Although you really really wouldn’t want to be in one with your children on a rainy day would you.
Graham McKay
says:I totally agree. I’m okay with the isolated micro-house as a design exercise – especially a teaching one, but if we’re really going to get serious about smaller houses as a form of mainstream housing, then we really need to see what happens when they’re repeated, stacked or otherwise aggregated. We also have to shift away from the mindset that they’re a solution to homelessness or urban housing. They’re already the solution to suburban housing but we’re not there yet although, as you say, one person or two persons max. and preferably adults.
yorksranter
says:Suburban? The basic bargain of suburbs is that you put up with commuting to everything in exchange for more space, so I’m not sure what the point of “you still have to cram your life into a poky flat, but now you have to commute as well and give up the possibilities of the city!” is. If there is demand from single people in the ‘burbs, wouldn’t it be better to concentrate on building a meaningful town centre around mass transit? Then at least the commute is more bearable and there’s something to do locally.
I think this is a solution in search of a problem. They would make lovely holiday lets or whatever, and that’s not a bad thing! Holidays are good! But they’re no kind of housing solution. People put them forward for things like emergency camps for refugees, but this is silly – imagine trying to fit families across two or three of the things.
Graham McKay
says:I’m currently going back through the last three years of ArchDaily to see what I’ve missed, and I came across this little house which I think does all the right things, and for a small urban site as well. I’m very impressed. A tsubo is a traditional Japanese unit of area measurement but, in this case, I think it refers to the footprint. 6 stub = about 21 sq.m. I like how the mezzanine and bathroom has been used to stretch the house upwards. You’d still need to have some Japanese children if you were to share it.
https://www.archdaily.com/971150/6-tsubo-house-arte-1-architects
Sorry – I just saw your latest reply.

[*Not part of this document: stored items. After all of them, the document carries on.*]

(** X13. A sibling rescan that faults after the datastore has been
    created ends the run as a mount failure: the create stands, the later
    siblings are not rescanned, and [changed] is not reported. *)
Theorem sibling_rescan_fault_fails (p : Params) (w w1 wc wi : W)
    (h x : HostSystem)
    (o : VmfsDatastoreOption VmfsDatastoreCreateSpec)
    (os : list (VmfsDatastoreOption VmfsDatastoreCreateSpec))
    (ds : Datastore) (pre post : list HostSystem) (e : Exn) :
  p_state p = present ->
  find_hostsystem_by_name w (p_esxi_hostname p) = Some h ->
  RescanAllHba w h = inr w1 ->
  find_datastore_by_name w1 (p_datastore_name p) = None ->
  truthy (p_datastore_cluster_name p) = false ->
  QueryVmfsDatastoreCreateOptions
    w1 h ("/vmfs/devices/disks/naa." ++ str (device_of p)) = inr (o :: os) ->
  CreateVmfsDatastore w1 h (set_volumeName (spec o) (p_datastore_name p))
    = inr (ds, wc) ->
  get_all_hosts_by_cluster wc (h_parent_name h) = (pre ++ x :: post)%list ->
  h_name x <> p_esxi_hostname p ->
  rescan_all (p_esxi_hostname p) wc pre = inr wi ->
  RescanAllHba wi x = inl e ->
  main p w =
    (Exit (FailJson ("Cannot mount datastore " ++ p_datastore_name p ++
                     " on host " ++ p_esxi_hostname p ++ " : " ++
                     mount_text e)),
     wi,
     ([CRescanAllHba h;
       CQueryVmfsDatastoreCreateOptions
         h ("/vmfs/devices/disks/naa." ++ str (device_of p));
       CCreateVmfsDatastore
         h (set_volumeName (spec o) (p_datastore_name p))]
      ++ sibling_rescans (p_esxi_hostname p) pre
      ++ [CRescanAllHba x])%list).
Proof.
  intros Hst Hhost Hscan Hfind Hcl Hq Hc Hl Hx Hall He.
  assert (Hx' : negb (String.eqb (h_name x) (p_esxi_hostname p)) = true).
  { destruct (String.eqb_spec (h_name x) (p_esxi_hostname p));
      [contradiction|reflexivity]. }
  destruct (rescan_loop_fault _ pre post x e Hx' _ _ Hall) as [El _].
  specialize (El He).
  run. given Hhost. given Hscan. given Hfind. given Hst.
  unfold ds_path, device_of, error_message_mount, mount_text in *.
  cbn [volume_device_name datastore_name esxi_hostname].
  rewrite Hq. cbn [app]. rewrite Hc.
  unfold rescan_other_hosts_in_cluster. run.
  destruct (p_datastore_cluster_name p) as [[|c cs]|];
    [|discriminate Hcl|]; rewrite Hl, El;
    destruct (mount_fault (exn_class e)); cbn; rewrite ?app_nil_r;
    rewrite !append_assoc; reflexivity.
Qed.

(** *** What a run may call: rules for the combinators *)

Section Emits.
Context (P : Call -> bool).

Lemma emits_ret {A} (a : A) : emits P (ret (W := W) a).
Proof. intros w. constructor. Qed.

Lemma emits_raise {A} (e : Exn) : emits P (raise (W := W) (A := A) e).
Proof. intros w. constructor. Qed.

Lemma emits_exit_json {A} (c : bool) (r : option string) :
  emits P (exit_json (W := W) (A := A) c r).
Proof. intros w. constructor. Qed.

Lemma emits_fail_json {A} (msg : string) :
  emits P (fail_json (W := W) (A := A) msg).
Proof. intros w. constructor. Qed.

Lemma emits_read {A} (f : W -> A) : emits P (read f).
Proof. intros w. constructor. Qed.

Lemma emits_index0 {A} (l : list A) : emits P (index0 (W := W) l).
Proof. intros w. destruct l; constructor. Qed.

Lemma emits_call {A} (c : Call) (op : W -> Exn + (A * W)) :
  P c = true -> emits P (call c op).
Proof.
  intros Hc w. unfold call. destruct (op w) as [e|[a w']]; cbn;
    repeat constructor; exact Hc.
Qed.

Lemma emits_call_ (c : Call) (op : W -> Exn + W) :
  P c = true -> emits P (call_ c op).
Proof.
  intros Hc w. unfold call_. destruct (op w) as [e|w']; cbn;
    repeat constructor; exact Hc.
Qed.

Lemma emits_query {A} (c : Call) (op : W -> Exn + A) :
  P c = true -> emits P (query c op).
Proof.
  intros Hc w. unfold query. destruct (op w) as [e|a]; cbn;
    repeat constructor; exact Hc.
Qed.

Lemma emits_bind {A B} (m : M W A) (f : A -> M W B) :
  emits P m -> (forall a, emits P (f a)) -> emits P (bind m f).
Proof.
  intros Hm Hf w. unfold bind. specialize (Hm w).
  destruct (m w) as [[r w1] t1]. destruct r as [a|e|j]; cbn in *; auto.
  specialize (Hf a w1). destruct (f a w1) as [[r2 w2] t2]. cbn in *.
  apply Forall_app. split; assumption.
Qed.

Lemma emits_try_except {A} (m : M W A) (hd : Exn -> M W A) :
  emits P m -> (forall e, emits P (hd e)) -> emits P (try_except m hd).
Proof.
  intros Hm Hh w. unfold try_except. specialize (Hm w).
  destruct (m w) as [[r w1] t1]. destruct r as [a|e|j]; cbn in *; auto.
  specialize (Hh e w1). destruct (hd e w1) as [[r2 w2] t2]. cbn in *.
  apply Forall_app. split; assumption.
Qed.

Lemma emits_for_each {A} (l : list A) (body : A -> M W unit) :
  (forall x, emits P (body x)) -> emits P (for_each l body).
Proof.
  intros Hb. induction l as [|x l IH].
  - intros w. constructor.
  - change (for_each (x :: l) body)
      with (bind (body x) (fun _ => for_each l body)).
    apply emits_bind; [apply Hb|intros _; exact IH].
Qed.

End Emits.

(** Decompose a goal [emits P m] along the structure of [m]. *)
Ltac emit1 :=
  first
    [ apply emits_bind | apply emits_try_except | apply emits_for_each
    | apply emits_ret | apply emits_raise | apply emits_exit_json
    | apply emits_fail_json | apply emits_read | apply emits_index0
    | apply emits_call; reflexivity | apply emits_call_; reflexivity
    | apply emits_query; reflexivity
    | match goal with
      | |- forall _, _ => intro
      | |- emits _ (if ?x then _ else _) => destruct x
      | |- emits _ (match ?x with _ => _ end) => destruct x
      end ].

Ltac emit := repeat emit1.

(** [main] calls what [process_state] calls on the object built. *)
Lemma emits_main (P : Call -> bool) (p : Params) :
  (forall h, emits P (process_state (self_of p h))) -> emits P (main p).
Proof.
  intros H w. unfold main, init, bind, read.
  destruct (find_hostsystem_by_name w (p_esxi_hostname p)) as [h|].
  - unfold ret. fold (self_of p h). specialize (H h w).
    destruct (process_state (self_of p h) w) as [[r w'] t]. exact H.
  - constructor.
Qed.

(** X14. A [state=present] run never issues an unmount or a removal,
    whatever the inventory answers. *)
Theorem present_never_unmounts_or_removes (p : Params) :
  p_state p = present -> emits present_call (main p).
Proof.
  intros Hst. apply emits_main. intros h.
  unfold process_state, check_datastore_host_state.
  cbn [state self_of]. rewrite Hst.
  unfold mount_san_datastore_host, move_into_cluster,
    rescan_other_hosts_in_cluster, get_info_vmfs, state_exit_unchanged.
  emit.
Qed.

(** X15. A [state=absent] run issues nothing but HBA rescans of the
    target, unmounts and a removal: never a query, a create, an expand, a
    folder move or a VMFS rescan. *)
Theorem absent_never_creates_or_expands (p : Params) :
  p_state p = absent -> emits absent_call (main p).
Proof.
  intros Hst. apply emits_main. intros h.
  unfold process_state, check_datastore_host_state.
  cbn [state self_of]. rewrite Hst.
  unfold umount_san_datastore_host, get_info_vmfs.
  emit.
Qed.

Lemma rescan_spares_target (self : Self) :
  emits (spares_target (esxi_hostname self))
        (rescan_other_hosts_in_cluster self).
Proof.
  unfold rescan_other_hosts_in_cluster.
  apply emits_bind; [apply emits_read|]. intros l.
  apply emits_for_each. intros x.
  destruct (negb (String.eqb (h_name x) (esxi_hostname self))) eqn:E.
  - apply emits_bind; [apply emits_call_; reflexivity|]. intros _.
    apply emits_call_. exact E.
  - apply emits_ret.
Qed.

(** X16. No run ever issues a VMFS rescan to a host that carries the
    target host's name: the target's VMFS layer is never rescanned, only
    its HBAs. *)
Theorem target_vmfs_never_rescanned (p : Params) :
  emits (spares_target (p_esxi_hostname p)) (main p).
Proof.
  apply emits_main. intros h.
  unfold process_state, check_datastore_host_state.
  cbn [state self_of].
  unfold mount_san_datastore_host, umount_san_datastore_host,
    move_into_cluster, get_info_vmfs, state_exit_unchanged.
  repeat first [apply (rescan_spares_target (self_of p h)) | emit1].
Qed.

Lemma bind_first {A B} (m : M W A) (k : A -> M W B) (w w' : W)
    (r : Res Json A) (c : Call) (rest : list Call) :
  m w = (r, w', c :: rest) ->
  exists r2 w2 rest2, bind m k w = (r2, w2, c :: rest2).
Proof.
  intros H. unfold bind. rewrite H. destruct r as [a|e|j]; eauto.
  destruct (k a w') as [[r2 w2] t2]. cbn. eauto.
Qed.

Lemma call_first (c : Call) (op : W -> Exn + W) (w : W) :
  exists r w', call_ c op w = (r, w', [c]).
Proof. unfold call_. destruct (op w); eauto. Qed.

(** X17. Whenever the host resolves, the first remote call of the run is
    the HBA rescan of the target host, for [state=absent] as much as for
    [state=present]. *)
Theorem rescan_comes_first (p : Params) (w : W) (h : HostSystem) :
  find_hostsystem_by_name w (p_esxi_hostname p) = Some h ->
  exists rest, snd (main p w) = CRescanAllHba h :: rest.
Proof.
  intros Hhost.
  assert (Hp : exists r w' rest,
             process_state (self_of p h) w = (r, w', CRescanAllHba h :: rest)).
  { unfold process_state, check_datastore_host_state.
    destruct (call_first (CRescanAllHba h) (fun w0 => RescanAllHba w0 h) w)
      as (r0 & w0 & E0).
    destruct (bind_first _ (fun _ => read (fun w0 =>
                find_datastore_by_name w0 (p_datastore_name p)))
                _ _ _ _ _ E0) as (r1 & w1 & t1 & E1).
    match goal with
    | |- context [try_except (bind _ ?k) ?hd] =>
        destruct (bind_first _ k _ _ _ _ _ E1) as (r2 & w2 & t2 & E2);
        destruct (try_except_first _ hd _ _ _ _ _ E2) as (r3 & w3 & t3 & E3)
    end.
    eauto. }
  destruct Hp as (r & w' & rest & E).
  unfold main, init, bind, read. rewrite Hhost. unfold ret.
  fold (self_of p h). rewrite E. cbn. eauto.
Qed.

You’re right in that it’s a solution in search of a problem and that they probably have-not found the right problem yet. In Australian cities at least, where one house stood 40 years ago there are now six or eight, still pretending to be detached houses. The fundamental contradiction might be the high proportion of surface wall compared to the amount of volume contained. In other words, it is the detached house typology that’s the problem and not the size.
In my recent ArchDaily binge I did see a village of tiny houses but these were shelters for the homeless in LA.
yorksranter
says:That is rather nice. I think what’s doing the work is building upwards – it’s essentially a skinny townhouse or a diminutive sliver tower. You’d need a very strong wingman to keep the inevitable expectant little queue out of the kitchen while you were cooking in it.